Как мыслят леса. К антропологии по ту сторону человека - [4]
Раздвинув таким образом границы семиозиса за пределы символической референции, Кон делает следующий шаг в Главе 5, ставя под сомнение существование четкой границы даже между понятиями живого и неживого. Он рассматривает примеры самоорганизации, или эмерджентные (emerging) процессы, происходящие в неживой природе. Вновь обращаясь к работе Терренса Дикона (Deacon, 2011), он проводит грань между знаком и формой. Неживые формы, хотя они и не являются знаками, далеко не обязательно представляют собой пассивный контекст. Эти формы также могут принимать участие в формировании живых существ – например, посредством наложения на них определенных ограничений. Неживые формы тоже могут быть организованы в иерархическую причинно-следственную связь: например, несимволические знаки (иконы, индексы) живой природы возникают на базе неживых форм, а символы, как говорилось выше, в свою очередь, возникают на базе несимволических знаков. Эта иерархия уровней эмерджентности*[1] имеет одно направление, и ее нельзя повернуть вспять. В то время как семиотические процессы характеризуют мир живой, большая часть которого является миром по ту сторону человека, форма, из которой возникают семиотические свойства, принадлежит и живому, и неживому миру.

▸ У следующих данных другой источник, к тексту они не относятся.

(* ===== verification/Packing.v ===== *)
(** Packing a batch: the theorems on the item half of [Append.v]. The chunks hold the
    compacted items in their order, every record is bounded, and the loops end. *)
From Stdlib Require Import ZArith NArith Lia Ascii.
From stdpp Require Import base decidable list gmap strings sorting.
From S2P Require Import Prelude.
From S2P Require Import Text.
From S2P Require Import External.
From S2P Require Import Ids.
From S2P Require Import Batch.
From S2P Require Import Record.
From S2P Require Import Store.
From S2P Require Import Append.

(** ** Compaction *)

(** A default that dropping would leave alone: the item lacks it or overrides it. *)
Definition settled (item : list (string * Value)) (default : string * Value) : Prop :=
  ∀ value, assoc default.1 item = Some value → value_eqb value default.2 = false.

Lemma assoc_None {A} k (members : list (string * A)) v :
  (k, v) ∈ members → assoc k members ≠ None.
Proof.
  induction members as [|[k' v'] members IH]; [by intros ?%elem_of_nil |].
  intros [[= -> ->] | Hin]%elem_of_cons; cbn; case_decide; [done.. | auto].
Qed.

Lemma assoc_remove_member key k item :
  assoc k (remove_member key item) = if decide (k = key) then None else assoc k item.
Proof.
  unfold remove_member. induction item as [|[k' v] item IH]; [by case_decide |].
  destruct (decide (k' = key)) as [-> | Hne].
  - rewrite filter_cons_False by naive_solver. rewrite IH. cbn. by repeat case_decide.
  - rewrite filter_cons_True by done. cbn. rewrite IH. repeat case_decide; congruence.
Qed.

Lemma drop_default_assoc k item default :
  assoc k (drop_default item default) = assoc k item ∨
  (k = default.1 ∧ assoc k (drop_default item default) = None).
Proof.
  unfold drop_default. repeat case_match; try by left.
  rewrite assoc_remove_member. case_decide; [by right | by left].
Qed.

Lemma drop_default_settles item default : settled (drop_default item default) default.
Proof.
  unfold settled, drop_default. intros value. destruct (assoc default.1 item) eqn:Ha.
  - destruct (value_eqb v default.2) eqn:He; [|congruence].
    rewrite assoc_remove_member, decide_True by done. done.
  - congruence.
Qed.

Lemma drop_default_settled item default : settled item default → drop_default item default = item.
Proof. unfold settled, drop_default. intros Hs. case_match; [|done]. by rewrite Hs. Qed.

Lemma drop_defaults_assoc k item defaults :
  assoc k (foldl drop_default item defaults) = assoc k item ∨
  (k ∈ defaults.*1 ∧ assoc k (foldl drop_default item defaults) = None).
Proof.
  revert item. induction defaults as [|d defaults IH]; cbn; intros item; [by left |].
  rewrite elem_of_cons. destruct (IH (drop_default item d)) as [-> | [? ?]]; [|tauto].
  destruct (drop_default_assoc k item d) as [-> | [? ?]]; tauto.
Qed.

Lemma drop_defaults_settled item default defaults :
  settled item default → settled (foldl drop_default item defaults) default.
Proof.
  intros Hs value Hv. destruct (drop_defaults_assoc default.1 item defaults) as [He | [_ ?]];
    [|congruence]. apply Hs. congruence.
Qed.

Lemma drop_defaults_settle item defaults :
  Forall (settled (foldl drop_default item defaults)) defaults.
Proof.
  revert item. induction defaults as [|d defaults IH]; cbn; intros item; constructor.
  - apply drop_defaults_settled, drop_default_settles.
  - apply IH.
Qed.

Lemma drop_settled item defaults : Forall (settled item) defaults → foldl drop_default item defaults = item.
Proof. induction 1 as [|d defaults Hd _ IH]; cbn; [done |]. by rewrite drop_default_settled. Qed.

(** Valid defaults never drop the member that selects them. *)
Lemma validate_item_defaults_kind schema defaults kind values u :
  validate_item_defaults schema defaults = Ok u → schema ≠ 1%N →
  value_get kind defaults ≫= as_object = Some values → assoc "kind" values = None.
Proof.
  unfold validate_item_defaults. intros Hrun H1. rewrite (proj2 (N.eqb_neq _ _) H1) in Hrun.
  destruct (schema =? 2)%N; [|done].
  apply bind_Ok in Hrun as (kinds & Hkinds%ok_or_Ok & Hrun).
  destruct defaults as [| | | | |members]; try done. injection Hkinds as <-. cbn.
  destruct (assoc kind members) as [value|] eqn:Ha; [|done].
  apply assoc_Some_elem in Ha. rewrite for_each_Ok in Hrun. specialize (Hrun _ Ha). cbn in *.
  intros Hobj. rewrite Hobj in Hrun. cbn in Hrun. by destruct (assoc "kind" values).
Qed.

(** Compacting a compacted item changes nothing, so an item the packer gives back can
    be compacted again. *)
Lemma compact_idempotent schema defaults item item' u :
  validate_item_defaults schema defaults = Ok u →
  compact_batch_item item schema defaults = Ok item' →
  compact_batch_item item' schema defaults = Ok item'.
Proof.
  intros Hv. unfold compact_batch_item. destruct (N.eqb_spec schema 1) as [|H1]; [done |].
  intros (members & Ho & (kind & Hk & Hrun)%bind_Ok)%bind_Ok. inv_ok.
  destruct (value_get kind defaults ≫= as_object) as [values|] eqn:Hd; inv_ok; cbn.
  - destruct (drop_defaults_assoc "kind" members values) as [Ha | [Hin _]].
    + rewrite Ha, Hk. cbn. rewrite Hd. do 2 f_equal. apply drop_settled, drop_defaults_settle.
    + pose proof (validate_item_defaults_kind _ _ _ _ _ Hv H1 Hd) as Hnone.
      apply list_elem_of_fmap in Hin as ([k v] & Hkey & Hin). cbn in Hkey. subst k.
      by apply assoc_None in Hin.
  - rewrite Hk. cbn. by rewrite Hd.
Qed.

(** ** Filling and shrinking a chunk *)

(** What the items of a stream become: their compacted forms, in order. *)
Definition compact_all (b : BatchInput) (items : stream) : result V2StoreError (list Value) :=
  map_result (λ next, item ← next; compact_batch_item item (in_schema b) (in_defaults b)) items.

(** A property of the items of a stream, and one that compaction preserves. *)
Definition stream_all (Q : Value → Prop) (items : stream) : Prop := ∀ item, Ok item ∈ items → Q item.
Definition compact_closed (b : BatchInput) (Q : Value → Prop) : Prop :=
  ∀ item item', Q item →
    compact_batch_item item (in_schema b) (in_defaults b) = Ok item' → Q item'.

Lemma stream_all_cons Q next items :
  stream_all Q (next :: items) ↔ (∀ item, next = Ok item → Q item) ∧ stream_all Q items.
Proof.
  unfold stream_all. setoid_rewrite elem_of_cons. split; [|naive_solver].
  intros Hq. split; intros item; [intros ->|]; auto.
Qed.

Section packing.
Context `{Blake3, UlidCrate, ToJson V2RecordEnvelope, ToJson Value}.
Context (lower_ulid : nat → string) (b : BatchInput).
Hypothesis defaults_ok : validate_item_defaults (in_schema b) (in_defaults b) = Ok ().

Lemma compact_all_given given items rest :
  Forall (λ item, compact_batch_item item (in_schema b) (in_defaults b) = Ok item) given →
  compact_all b ((Ok <$> given) ++ items) = Ok rest →
  ∃ rest', rest = given ++ rest' ∧ compact_all b items = Ok rest'.
Proof using.
  intros Hg. revert rest. induction Hg as [|item given Hi _ IH]; intros rest; [by eexists |].
  unfold compact_all in *. cbn. rewrite Hi. cbn.
  intros (rest1 & (rest' & -> & ?)%IH & [= <-])%bind_Ok. by exists rest'.
Qed.

(** The chunk after the loop: the items read are compacted objects, those not taken are
    left, and only an exhausted stream leaves a chunk empty. *)
Lemma fill_chunk_Ok index chunk approximate items chunk' items' :
  fill_chunk b index chunk approximate items = Ok (chunk', items') →
  (N.of_nat (length chunk) <= DEFAULT_MAX_BATCH_CHUNK_ITEMS)%N →
  ∃ new, chunk' = chunk ++ new ∧
    (N.of_nat (length chunk') <= DEFAULT_MAX_BATCH_CHUNK_ITEMS)%N ∧
    Forall (λ item, is_object item = true ∧
      compact_batch_item item (in_schema b) (in_defaults b) = Ok item) new ∧
    (∀ rest, compact_all b items' = Ok rest → compact_all b items = Ok (new ++ rest)) ∧
    length items = length new + length items' ∧ (chunk' = [] → items = []) ∧
    (∀ Q, compact_closed b Q → stream_all Q items → Forall Q new ∧ stream_all Q items').
Proof using defaults_ok.
  revert chunk approximate. induction items as [|next items IH]; intros chunk approximate Hrun Hlen.
  { cbn in Hrun. simplify_eq. exists []. rewrite app_nil_r. split_and!; try done. }
  cbn [fill_chunk] in Hrun. destruct (N.leb_spec DEFAULT_MAX_BATCH_CHUNK_ITEMS (N.of_nat (length chunk))) as [Hmax | Hmax].
  { simplify_eq. exists []. rewrite app_nil_r. split_and!; try done.
    intros ->. cbn in Hmax. unfold DEFAULT_MAX_BATCH_CHUNK_ITEMS in Hmax. lia. }
  apply bind_Ok in Hrun as (item0 & Hnext & Hrun).
  apply bind_Ok in Hrun as (item & Hitem & Hrun).
  apply bind_Ok in Hrun as ([] & Hobj%bail_if_Ok%negb_false_iff & Hrun).
  apply bind_Ok in Hrun as (line & _ & Hrun).
  pose proof (compact_idempotent _ _ _ _ _ defaults_ok Hitem) as Hagain.
  match type of Hrun with (if ?c then _ else _) = _ => destruct c eqn:Hfull end.
  - simplify_eq. exists []. rewrite app_nil_r. split_and!; try done.
    + intros rest. unfold compact_all. cbn. rewrite Hagain. by rewrite Hitem.
    + intros ->. done.
    + intros Q Hclosed [Hq ?]%stream_all_cons. split; [done |]. apply stream_all_cons.
      split; [|done]. intros i [= <-]. by eapply Hclosed; [apply Hq |].
  - apply IH in Hrun as (new & -> & Hb & Hnew & Hrest & Hl & Hempty & Hq); [|rewrite length_app; cbn; lia].
    exists (item :: new). rewrite <- app_assoc in *. cbn [app] in *. split_and!; try done.
    + by constructor.
    + intros rest Hr. apply Hrest in Hr. unfold compact_all in *. cbn. rewrite Hnext. cbn. by rewrite Hitem, Hr.
    + cbn. lia.
    + by destruct chunk.
    + intros Q Hclosed [Hnextq Hitems]%stream_all_cons. destruct (Hq Q Hclosed Hitems).
      split; [|done]. constructor; [|done]. by eapply Hclosed; [apply Hnextq |].
Qed.

(** The record a chunk ends in: bounded, and holding the chunk less what was given
    back. *)
Lemma shrink_chunk_Ok w index fuel id chunk items line chunk' items' id' :
  shrink_chunk lower_ulid b w index fuel id chunk items = Ok (line, chunk', items', id') →
  chunk ≠ [] →
  ∃ given k, chunk = chunk' ++ given ∧ items' = (Ok <$> given) ++ items ∧ chunk' ≠ [] ∧
    to_json (envelope_of lower_ulid b w k BatchChunk (chunk_payload index chunk')) = Ok line ∧
    (N.of_nat (length line) <= DEFAULT_MAX_V2_RECORD_BYTES)%N.
Proof using.
  revert id chunk items. induction fuel as [|fuel IH]; intros id chunk items Hrun Hne;
    cbn [shrink_chunk] in Hrun; apply bind_Ok in Hrun as (line0 & Hline%canonical_json_Ok & Hrun);
    (destruct (N.leb_spec (N.of_nat (length line0)) DEFAULT_MAX_V2_RECORD_BYTES) as [Hmax | Hmax];
      [simplify_eq; exists [], id; rewrite app_nil_r; by split_and! |]);
    apply bind_Ok in Hrun as ([] & Hone%bail_if_Ok%Nat.eqb_neq & Hrun); [done |].
  destruct (last chunk) as [item|] eqn:Hlast; [|done].
  destruct chunk as [|item' chunk _] using rev_ind; [done |]. clear Hne.
  rewrite last_snoc in Hlast. simplify_eq.
  rewrite length_app in Hone, Hrun. cbn in Hone, Hrun.
  rewrite Nat.add_sub, take_app_length in Hrun.
  apply IH in Hrun as (given & k & -> & -> & Hne' & Hj & Hb); [|intros ->; cbn in *; lia].
  exists (given ++ [item]), k. rewrite <- app_assoc, fmap_app, <- app_assoc. by split_and!.
Qed.

(** The loop ends before its fuel does: its last error is unreachable. *)
Lemma shrink_chunk_fuel w index fuel id chunk items :
  length chunk <= fuel →
  shrink_chunk lower_ulid b w index fuel id chunk items
  = shrink_chunk lower_ulid b w index (S fuel) id chunk items.
Proof using.
  revert id chunk items. induction fuel as [|fuel IH]; intros id chunk items Hlen.
  - apply Nat.le_0_r, nil_length_inv in Hlen as ->. done.
  - set (s := S fuel) in *. cbn [shrink_chunk]. subst s. cbn [shrink_chunk].
    destruct (canonical_json _) as [line|e]; cbn; [|done]. case_match; [done |].
    destruct (length chunk =? 1) eqn:Hone; cbn; [done |]. destruct (last chunk) as [item|] eqn:Hlast; [|done].
    apply IH. rewrite length_take. lia.
Qed.

(** ** One turn of the loop, and its end *)

Definition chunk_descriptor_of (index : N) (chunk : list Value) (line : bytes)
    : BatchChunkDescriptor := {|
  chunk_batch_id := in_batch_id b; first_item_index := index;
  item_count := N.of_nat (length chunk); serialized_bytes := N.of_nat (length line);
  Batch.record_hash := blake3_identifier line |}.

Кон рассматривает, как неживая форма может проникать в новые места и в процессе своего распространения видоизменять живые и неживые миры. Например, однонаправленная сеть разветвленности рек способствует распространению экологических отношений, которые одновременно способствуют формированию космологии коренных народов (например, шаманской охоты коренного населения), паттернов распространения каучуковых деревьев и системы колониальной добычи ресурсов. «Экономика каучукового бума могла существовать и расти, – замечает Кон, – потому что объединила ряд частично перекрывающихся форм, таких как хищнические цепи, пространственные конфигурации растений и животных, а также гидрографические сети, на основе соединения их сходных составляющих» (Наст. изд., С. 242). Иными словами, Кон показывает, что колониальные методы добычи ресурсов использовали формы, которые исторически предшествовали колониализму. Смысл этого анализа не в том, чтобы оправдать насилие и порабощение, сопровождающие колониальный каучуковый режим в Эквадоре (Кон относится к нему крайне критически, и этому посвящен его новый проект), а в том, чтобы понять, каким образом «безразличный» лес создал условия для распространения определенных форм колониализма.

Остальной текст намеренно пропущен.